Following Chancellor George Osborne’s new changes in the budget in March, there will be an extra 3% stamp duty on additional property purchase which is set to start next month on the 1st April.
A major change in budget eradicates a loophole that ‘significant investors’ could have used to avoid the extra tax. These ‘significant’ companies and individuals buying more than 15 properties are now no longer exempt.
However, the Buy-to-let sector also took a blow in that their hopes for a cut in capital gains tax (CGT) where dashed. CGT would have been cut from 28 per cent to 20 per cent for higher rate taxpayers and to 10 per cent for basic rate taxpayers, however, Osborne then revealed that residential property would be excluded from this.
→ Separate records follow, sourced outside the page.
(** * text/template: template options (option.go)

    A shallow embedding of [src/text/template/option.go]: the two policy
    enumerations, the [option] struct, and the methods [Option] and
    [setOption] of [*Template].  Go pointers are locations of an explicit
    heap, a Go [panic] is an outcome that carries the panic value together
    with the heap as it was when the panic was raised. *)

From Stdlib Require Import ZArith String Ascii List Bool.
From stdpp Require Import gmap strings.

Local Open Scope string_scope.
Local Open Scope Z_scope.

Module template.

(** ** Data model *)

(** [type missingKeyAction int]: how to respond to indexing a map with a key
    that is not present.  The constants are numbered by [iota]. *)
Definition missingKeyAction := Z.

Definition mapInvalid : missingKeyAction := 0.   (* Return an invalid reflect.Value. *)
Definition mapZeroValue : missingKeyAction := 1. (* Return the zero value for the map element. *)
Definition mapError : missingKeyAction := 2.     (* Error out *)

(** [type onPanicAction int]: how to handle template function panics. *)
Definition onPanicAction := Z.
(** ** Byte counts at any offset *)

(** Whenever they return, at whatever offset, [MessageRequest] and
    [ResetRequest] report 4 bytes, their size, from [unpack] and from
    [pack] called with [return_buffer=False]. *)
Theorem request_byte_counts :
  (forall self buffer offset r,
     snd (MessageRequest.pack self buffer offset false) = Return r ->
     r = RetCount MessageRequest.calcsize)
  /\ (forall members self buffer offset n,
        snd (MessageRequest.unpack members self buffer offset) = Return n ->
        n = MessageRequest.calcsize)
  /\ (forall self buffer offset r,
        snd (ResetRequest.pack self buffer offset false) = Return r ->
        r = RetCount ResetRequest.calcsize)
  /\ (forall self buffer offset n,
        snd (ResetRequest.unpack self buffer offset) = Return n ->
        n = ResetRequest.calcsize).
Proof.
  repeat apply conj.
  - intros self buffer offset r. rewrite MessageRequest_pack_eq. cbv zeta.
    destruct (MessageRequest.message_type self); [|discriminate].
    destruct (struct.resolve_offset _ _ _); [|discriminate].
    cbn [snd]. destruct (snd (struct.pack_internal _ _)); [discriminate|].
    now intros [= <-].
  - intros members self buffer offset n. rewrite MessageRequest_unpack_eq.
    destruct (struct.unpack_from _ _ _) as [[|f0 fs]|e]; try discriminate.
    destruct (defs.MessageType members f0); [|discriminate].
    now intros [= <-].
  - intros self buffer offset r. rewrite ResetRequest_pack_eq. cbv zeta.
    destruct (struct.resolve_offset _ _ _); [|discriminate].
    cbn [snd]. destruct (snd (struct.pack_internal _ _)); [discriminate|].
    now intros [= <-].
  - intros self buffer offset n. rewrite ResetRequest_unpack_eq.
    destruct (struct.unpack_from _ _ _) as [[|f0 [|f1 fs]]|e];
      try discriminate.
    now intros [= <-].
Qed.

Lemma request_byte_counts_witness :
  RetCount 4 = RetCount MessageRequest.calcsize
  /\ 4 = MessageRequest.calcsize
  /\ RetCount 4 = RetCount ResetRequest.calcsize
  /\ 4 = ResetRequest.calcsize.
Proof.
  repeat apply conj.
  - apply (proj1 request_byte_counts
             (MessageRequest.__init__
                (MessageRequest.Member {| defs.value := 13000 |}))
             (Some (repeat Byte.xff 16)) 4).
    reflexivity.
  - apply (proj1 (proj2 request_byte_counts) [0; 13000]
             (MessageRequest.__init__
                (MessageRequest.Member {| defs.value := 0 |}))
             (repeat Byte.x00 16) (- 8)).
    reflexivity.
  - apply (proj1 (proj2 (proj2 request_byte_counts)) ResetRequest.__init__
             (Some (repeat Byte.xff 16)) 12).
    reflexivity.
  - apply (proj2 (proj2 (proj2 request_byte_counts)) ResetRequest.__init__
             (repeat Byte.xff 16) 5).
    reflexivity.
Defined.
(** * FixedMortgage: fixed-rate mortgage calculations (mortgage.py)

    A shallow embedding of [mortgage.py] and the proofs of its specification.

    Numbers.  The program computes with Python [int]s, modelled as [Z], and
    with [float]s.  The functions are embedded twice.

    - Exact reading: a [float] is an exact rational [Q], as in the data model
      of the specification (reals, exact arithmetic).  It carries the
      properties that hold whatever the rounding: which call is made with
      which arguments, which branch is taken, which line is printed, the
      division by zero at a rate of zero, and the runs whose arithmetic is far
      from any rounding boundary.
    - Binary64 reading, module [Binary64]: a [float] is an IEEE 754 binary64
      number (Rocq's primitive floats) and every operation rounds, as in the
      program that runs.  It decides the properties that depend on the value
      computed: there the two readings part, and the binary64 one is the
      program's.

    Exceptions.  A Python expression either yields a value or raises; this is
    the type [result].  A division raises [ZeroDivisionError] on a zero
    divisor, and so does zero raised to a negative power.

    Loops.  The [while] loop of [remaining_payments] has no bound of its own,
    so it is modelled with fuel: one unit per iteration, [None] when the fuel
    runs out before the loop condition fails. *)

From Stdlib Require Import ZArith QArith Qround Qpower Qfield.
From Stdlib Require Import List String Bool Lia Lqa.
From Stdlib Require PrimFloat FloatOps SpecFloat.
Import ListNotations.

Open Scope Q_scope.

(** ** Python values and exceptions *)

(** The argument of [sys.exit]: a status, or a message for the error stream. *)
Inductive exit_code : Type :=
| ExitStatus (status : Z)
| ExitMessage (msg : string).

Inductive exn : Type :=
| ZeroDivisionError
| ValueError (msg : string)
| SystemExit (code : exit_code).

Inductive result (A : Type) : Type :=
| Ok (a : A)
| Raise (e : exn).

Arguments Ok {A} a.
Arguments Raise {A} e.

Definition bind {A B : Type} (m : result A) (k : A -> result B) : result B :=
  match m with
  | Ok a => k a
  | Raise e => Raise e
  end.

Notation "x <- m ;; k" := (bind m (fun x => k))
  (at level 61, m at next level, right associativity).

(** [x / y] on numbers. *)
Definition truediv (x y : Q) : result Q :=
  if Qeq_bool y 0 then Raise ZeroDivisionError else Ok (x / y).

(** [x ** n] for an [int] exponent. *)
Definition pow (x : Q) (n : Z) : result Q :=
  if Qeq_bool x 0 && (n <? 0)%Z then Raise ZeroDivisionError else Ok (x ^ n).

(** [math.ceil]. *)
Definition ceil (x : Q) : Z := Qceiling x.

(** [min(a, b)]: the first argument unless the second is smaller. *)
Definition py_min (a b : Q) : Q :=
  if Qlt_le_dec b a then b else a.

(** ** Amortization math *)

Definition default_years : Z := 30.
Definition default_num_annual_payments : Z := 12.
(** * Document verifier: MRZ decoding, cross-field validation, eligibility

    A shallow embedding of the [MRZParser] and [DocumentValidator] classes,
    of the functions of the request handler that do not search the text
    of the page, and the properties of these functions.

    Conventions of the embedding:
    - a JavaScript string is a [string]; a character is its code unit
      (code units up to 255 are covered, the ASCII classes are exact);
    - an integer-valued number is a [Z]; [NaN] is made explicit where a
      number can be one ([jsnum]);
    - a number that results from a division is a double.  It is kept as
      the exact rational it denotes, and every inexact operation goes
      through [Double.fl], rounding to the nearest binary64 value;
    - [new Date()] reads the wall clock: the clock is an explicit
      sequence of future readings threaded through the validator;
    - the functions of the date library are parameters of the validator;
      they read and compare dates in the time zone of the process, which
      is an input of theirs, and so of the validator;
    - the form and the policy come out of [JSON.parse] unvalidated: a
      field of the form that is missing or no string is [None], a list
      of nationalities may be an array, a text or another value, and a
      call of a method that such a value does not have throws. *)

From stdpp Require Import base list.
From Stdlib Require Import ZArith QArith Qround Qpower Lqa Lia Bool.
From Stdlib Require Import Ascii String DecimalString.
From Stdlib Require Floats.

Local Open Scope Z_scope.

(* ===================================================================== *)
(** ** Doubles *)
(* ===================================================================== *)

Module Double.

Local Open Scope Q_scope.

(** [binade x] is the exponent of the leading bit of [x > 0]:
    [2 ^ binade x <= x < 2 ^ (binade x + 1)]. *)
Definition binade (x : Q) : Z :=
  let k := (Z.log2 (Qnum x) - Z.log2 (Zpos (Qden x)))%Z in
  if Qle_bool (2 ^ k) x then k else (k - 1)%Z.

(** Round to the nearest integer, ties to the even one. *)
Definition round_even (x : Q) : Z :=
  let f := Qfloor x in
  match Qcompare (x - inject_Z f) (1 # 2) with
  | Lt => f
  | Gt => (f + 1)%Z
  | Eq => if Z.even f then f else (f + 1)%Z
  end.

(** The 53-bit significand of the double nearest to [x > 0] and its
    exponent. *)
Definition significand (x : Q) : Z := round_even (x / 2 ^ (binade x - 52)).

Definition fl_pos (x : Q) : Q :=
  inject_Z (significand x) * 2 ^ (binade x - 52).

(** Rounding of a rational to binary64, round-to-nearest-even.  The
    exponent range is not limited: the numbers of this program lie
    between [2 ^ -40] and [2 ^ 40]. *)
Definition fl (x : Q) : Q :=
  match Qnum x with
  | Z0 => 0
  | Zpos _ => Qred (fl_pos x)
  | Zneg _ => Qred (- fl_pos (- x))
  end.

(** The operators [/] and [*] on doubles. *)
Definition div (x y : Q) : Q := fl (x / y).
Definition mul (x y : Q) : Q := fl (x * y).

(** [Math.round]: the nearest integer, ties towards plus infinity. *)
Definition Math_round (x : Q) : Z := Qfloor (x + (1 # 2)).

(** A double literal of the source text. *)
Definition lit (x : Q) : Q := fl x.

(** [x > y] on doubles. *)
Definition gtb (x y : Q) : bool := negb (Qle_bool x y).
Definition ltb (x y : Q) : bool := negb (Qle_bool y x).

(** The rational denoted by a binary64 value of the kernel. *)
Definition of_spec (f : SpecFloat.spec_float) : option Q :=
  match f with
  | SpecFloat.S754_zero _ => Some 0
  | SpecFloat.S754_finite s m e =>
      let v := inject_Z (Zpos m) * 2 ^ e in
      Some (Qred (if s then - v else v))
  | _ => None
  end.

Definition of_float (f : PrimFloat.float) : option Q :=
  of_spec (FloatOps.Prim2SF f).

End Double.

(* ===================================================================== *)
(** ** Validation checks *)
(* ===================================================================== *)

Inductive Status : Type := Pass | Fail | Warning.

Definition Status_eqb (a b : Status) : bool :=
  match a, b with
  | Pass, Pass | Fail, Fail | Warning, Warning => true
  | _, _ => false
  end.

Record ValidationCheck : Type := mkCheck {
  field : string;
  status : Status;
  message : string
}.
(The graph below outlines the changes)
|Buy To Let Stamp Duty Changes|
|Band||Existing rates||Proposed rates|
|£125,001 – £250k||2%||5%|
|£250,001 – £925k||5%||8%|
|£925,001 – £1.5||10%||13%|
What the graph shows is that ultimately anyone owning a second property that is not their main residence and buying another, or replacing the one they do not live in, is likely to get caught up in the changes.
This means if you already own a portfolio of buy-to-let properties, or have a second home, but plan to buy yourself a new home to live in and sell your old one then you will not have to pay the extra stamp duty. It all comes down to how many properties you own and what your main residence is at the end of the transaction. Currently anyone buying a £200,000 second home or buy to let before April pays stamp duty of £1,500. After April there will be a new bill of £7,500. So a landlord would end up paying five times more than a private purchaser in this example.
It is not just landlords that will be hit but anyone owning a second home.
Parents buying a property for their children or a couple purchasing a home together where one is already a homeowner will be affected.
Other changes include an extension in the time period allowed for ‘chain’ attached transactions from 18 months to 36 months. This aimed to help those who may hit delays in the selling process, have to move for work or decide to bridge the gap when a chain falls apart.
The proposal treated married couples as a unit in purchases, meaning you couldn’t get your husband or wife to purchase a property in their own name to avoid the extra charges. The Chancellor has made one change where married couples who have separated and are living separately permanently but not divorced will be exempt from the extra charges.
Overall, there are few who will benefit from the new changes in the short term. But in the long run, most will be affected some way or another.